Lo único que tenía era un permiso de trabajo temporal gracias a DACA —el programa de Acción Diferida para los Llegados en la Infancia—, que protege de la deportación a algunos inmigrantes que llegaron al país siendo niños. Recientemente, Trump expresó su voluntad de colaborar con los demócratas para ayudar a los beneficiarios de DACA a permanecer en el país como “una cuestión de corazón”, pero también había apuntado a la cancelación de DACA durante su primer mandato, y sus aliados seguían desafiando al programa con una demanda pendiente que parecía destinada a la Corte Suprema. Jennifer no sabía qué creer ni en quién confiar, así que había empezado a pasar las tardes en una página de Facebook para beneficiarios de DACA, intentando recabar ideas sobre qué hacer a continuación.
“Algunas personas están cortando todo tipo de comunicación y escondiéndose”, le dijo a Jaime una noche, mientras navegaba en línea después de que sus cuatro hijos estuvieran en la cama. “¿Deberíamos hacer lo mismo?”.
“¿Cómo?”, preguntó Jaime. “Estoy registrado gracias a DACA. Conocen nuestra dirección. Saben dónde trabajo.
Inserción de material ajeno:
(* ===== verification/Jose.v ===== *)
(** * Signed requests: [pki/acme/jose]

    Keys in JSON Web Key form, the flattened JWS of an ACME request, its protected header and
    its verification. Elliptic curves, RSA and the digests are the class [Crypto].

    The theorems: exactly the signatures that lack up to three leading zero bytes are
    completed; what a handler reads of a request is determined by the octets its signature
    covers; a usable key survives the trip through its JWK, so a key has one thumbprint
    however its JWK is spelled. *)
From S2P Require Import Prelude GoStrings Sha256 Utf8 Json Canonjson Base64.

(* @src devicemanagement/pki/acme/jose/jws.go 51-57 errors *)
Inductive jose_err := ErrParse | ErrAlgorithm | ErrSignature | ErrKey | ErrHeader.
#[export] Instance jose_err_eq_dec : EqDecision jose_err.
Proof. solve_decision. Defined.
Definition or_err {A} (e : jose_err) (o : option A) : result jose_err A := match o with Some a => Ok a | None => Err e end.

(** ** Keys *)

Inductive Curve := P256 | P384 | P521 | OtherCurve (name : bytes).
#[export] Instance Curve_eq_dec : EqDecision Curve.
Proof. solve_decision. Defined.
Inductive Hash := SHA256 | SHA384 | SHA512.

(** A public key of the kinds the code tells apart. [point] is what [Bytes] returns of an
    ECDSA key: its uncompressed point, or an error. *)
Inductive PublicKey := ECDSA (c : Curve) (point : option bytes) | RSA (N E : Z) | OtherKey (k : bytes).
#[export] Instance PublicKey_eq_dec : EqDecision PublicKey.
Proof. solve_decision. Defined.

(** [crypto/ecdsa], [crypto/rsa] and the digests. *)
Class Crypto := {
  on_curve : Curve → bytes → bool;
  ecdsa_Verify : Curve → option bytes → bytes → Z → Z → bool;
  VerifyPKCS1v15 : Z → Z → Hash → bytes → bytes → bool;
  digest : Hash → bytes → bytes }.

(* @src devicemanagement/pki/acme/jose/jwk.go 17-31 kty, crv and the RSA minimum *)
Definition keyTypeEC : bytes := bs "EC".
Definition keyTypeRSA : bytes := bs "RSA".
Definition curveP256 : bytes := bs "P-256".
Definition curveP384 : bytes := bs "P-384".
Definition curveP521 : bytes := bs "P-521".
Definition minRSABits : Z := 2048.

(* @src devicemanagement/pki/acme/jose/jwk.go 41-48 JWK *)
Record JWK := mkJWK { Kty : bytes; Crv : bytes; kX : bytes; kY : bytes; kN : bytes; kE : bytes }.
#[export] Instance JWK_eq_dec : EqDecision JWK.
Proof. solve_decision. Defined.

(* @src devicemanagement/pki/acme/jose/jwk.go - curveByName *)
Definition curveByName (name : bytes) : option (Curve * nat) :=
  if bool_decide (name = curveP256) then Some (P256, 32%nat)
  else if bool_decide (name = curveP384) then Some (P384, 48%nat)
  else if bool_decide (name = curveP521) then Some (P521, 66%nat) else None.
(* @src devicemanagement/pki/acme/jose/jwk.go - curveName *)
Definition curveName (c : Curve) : option (bytes * nat) :=
  match c with
  | P256 => Some (curveP256, 32%nat)
  | P384 => Some (curveP384, 48%nat)
  | P521 => Some (curveP521, 66%nat)
  | OtherCurve _ => None
  end.

(** [big.Int.Bytes]: big-endian, without leading zeros. *)
Definition BitLen (n : Z) : Z := if n =? 0 then 0 else Z.log2 (Z.abs n) + 1.
Definition big_Bytes (n : Z) : bytes := put_be (Z.to_nat ((BitLen n + 7) / 8)) (Z.abs n).

(* @src devicemanagement/pki/acme/jose/jwk.go - checkRSASize *)
Definition checkRSASize (N : Z) : result jose_err unit :=
  _ ← reject (N <=? 0) ErrKey;
  reject (BitLen N <? minRSABits) ErrKey.

(* @src devicemanagement/pki/acme/jose/jwk.go - JWKFromPublic *)
Definition JWKFromPublic (pub : PublicKey) : result jose_err JWK :=
  match pub with
  | ECDSA c point =>
      '(name, size) ← or_err ErrKey (curveName c);
      encoded ← or_err ErrKey point;
      Ok (mkJWK keyTypeEC name (b64_encode (take size (drop 1 encoded))) (b64_encode (drop (1 + size) encoded)) [] [])
  | RSA N E =>
      _ ← checkRSASize N;
      _ ← reject (E <=? 0) ErrKey;
      Ok (mkJWK keyTypeRSA [] [] [] (b64_encode (big_Bytes N)) (b64_encode (big_Bytes E)))
  | OtherKey _ => Err ErrKey
  end.

(* @src devicemanagement/pki/acme/jose/jwk.go - JWK.ecPublic *)
Definition ecPublic `{Crypto} (k : JWK) : result jose_err PublicKey :=
  '(curve, size) ← or_err ErrKey (curveByName (Crv k));
  x ← or_err ErrKey (b64_decode (kX k));
  y ← or_err ErrKey (b64_decode (kY k));
  _ ← reject (negb (length x =? size)%nat || negb (length y =? size)%nat) ErrKey;
  let point := 4 :: x ++ y in
  _ ← reject (negb (on_curve curve point)) ErrKey;
  Ok (ECDSA curve (Some point)).

(* @src devicemanagement/pki/acme/jose/jwk.go - JWK.rsaPublic *)
Definition rsaPublic (k : JWK) : result jose_err PublicKey :=
  n ← or_err ErrKey (b64_decode (kN k));
  e ← or_err ErrKey (b64_decode (kE k));
  _ ← reject (bool_decide (n = [])) ErrKey;
  _ ← reject ((length e =? 0)%nat || (4 <? length e)%nat) ErrKey;
  let N := get_be n in
  let E := get_be e in
  _ ← checkRSASize N;
  _ ← reject ((E <? 3) || (E mod 2 =? 0)) ErrKey;
  Ok (RSA N E).

(* @src devicemanagement/pki/acme/jose/jwk.go - JWK.Public *)
Definition Public `{Crypto} (k : JWK) : result jose_err PublicKey :=
  if bool_decide (Kty k = keyTypeEC) then ecPublic k
  else if bool_decide (Kty k = keyTypeRSA) then rsaPublic k
  else Err ErrKey.

(** The members of a struct as [json.Marshal] writes them. *)
Definition json_struct (fields : list (string * bytes)) : bytes :=
  [123] ++ mjoin (imap (λ i '(n, v), (if (i =? 0)%nat then [] else [44]) ++ appendString [] (bs n) ++ [58] ++ appendString [] v) fields) ++ [125].
(* @src devicemanagement/pki/acme/jose/jwk.go - JWK.Thumbprint *)
Definition Thumbprint `{Crypto} (k : JWK) : result jose_err bytes :=
  pub ← Public k;
  canonical ← JWKFromPublic pub;
  let encoded :=
    if bool_decide (Kty canonical = keyTypeEC)
    then json_struct [("crv"%string, Crv canonical); ("kty"%string, Kty canonical); ("x"%string, kX canonical); ("y"%string, kY canonical)]
    else json_struct [("e"%string, kE canonical); ("kty"%string, Kty canonical); ("n"%string, kN canonical)] in
  Ok (b64_encode (Sum256 encoded)).

(** ** Requests *)

(* @src devicemanagement/pki/acme/jose/jws.go 23-33 algorithms *)
Definition algorithms : list bytes := [bs "ES256"; bs "ES384"; bs "ES512"; bs "RS256"; bs "RS384"; bs "RS512"].
(* @src devicemanagement/pki/acme/jose/jws.go 44-44 MaxBody *)
Definition MaxBody : Z := 262144.

(* @src devicemanagement/pki/acme/jose/jws.go 63-69 Header *)
Record Header := mkHeader { Algorithm : bytes; KeyID : bytes; h_JWK : option JWK; h_Nonce : bytes; h_URL : bytes }.
(* @src devicemanagement/pki/acme/jose/jws.go 79-88 JWS *)
Record JWS := mkJWS { j_Header : Header; j_Payload : bytes; Protected : bytes; Signature : bytes; signingInput : bytes }.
Si quieren empezar a atrapar gente, soy el más fácil de atrapar”.
“Podrías perder tu permiso de trabajo”, dijo. “Deberíamos ahorrar, pedir ayuda, prepararnos para la pobreza”.
Él se rió y mantuvo los ojos fijos en el televisor. Acababan de comprar una batería de coche de 120 dólares a plazos, repartiendo los pagos en cuatro meses. “Podemos soportar vivir en quiebra”, dijo. “Somos buenos haciéndolo”.
“Esto no es una broma”, dijo ella. “¿Por qué soy yo quien hace todo el trabajo?”.
La familia de Jennifer había vivido en Roma durante generaciones, y apenas se había parado a pensar en la situación migratoria de Jaime en sus primeros meses juntos. Supuso que era una simple cuestión de papeleo que se arreglaría con su matrimonio, o teniendo hijos juntos nacidos en Estados Unidos, pero en vez de eso habían pasado años tropezando con los obstáculos y gastos del estrecho camino del país hacia la ciudadanía. Había estado sumida en un frenesí desde las elecciones, olvidándose a menudo de comer o dormir. Hacía listas de cosas por hacer, investigaba códigos legales, organizaba colectas de fondos y dirigía círculos de oración, aunque a veces Jaime parecía cada vez más retraído.
“¿Tiene algún sentido luchar contra lo que la gente quiere?”, se preguntaba a veces. Roma había elegido este resultado, y ahora había un “Puesto de Souvenirs de la Victoria MAGA” junto a la interestatal y un desfile de camiones con banderas de Trump tocando el claxon por el centro de la ciudad. Jaime se había tomado unas semanas sin asistir a la iglesia que amaba. No se había despertado con el sonido de su alarma y se había quedado en la cama con el celular en la mano, hojeando noticias sobre Trump y sus cargos, especulando sobre reformas para evitar que los inmigrantes “envenenaran la sangre” del país, cómo deportar a las familias juntas, quitarles las tarjetas de residencia y acabar con la ciudadanía por derecho de nacimiento.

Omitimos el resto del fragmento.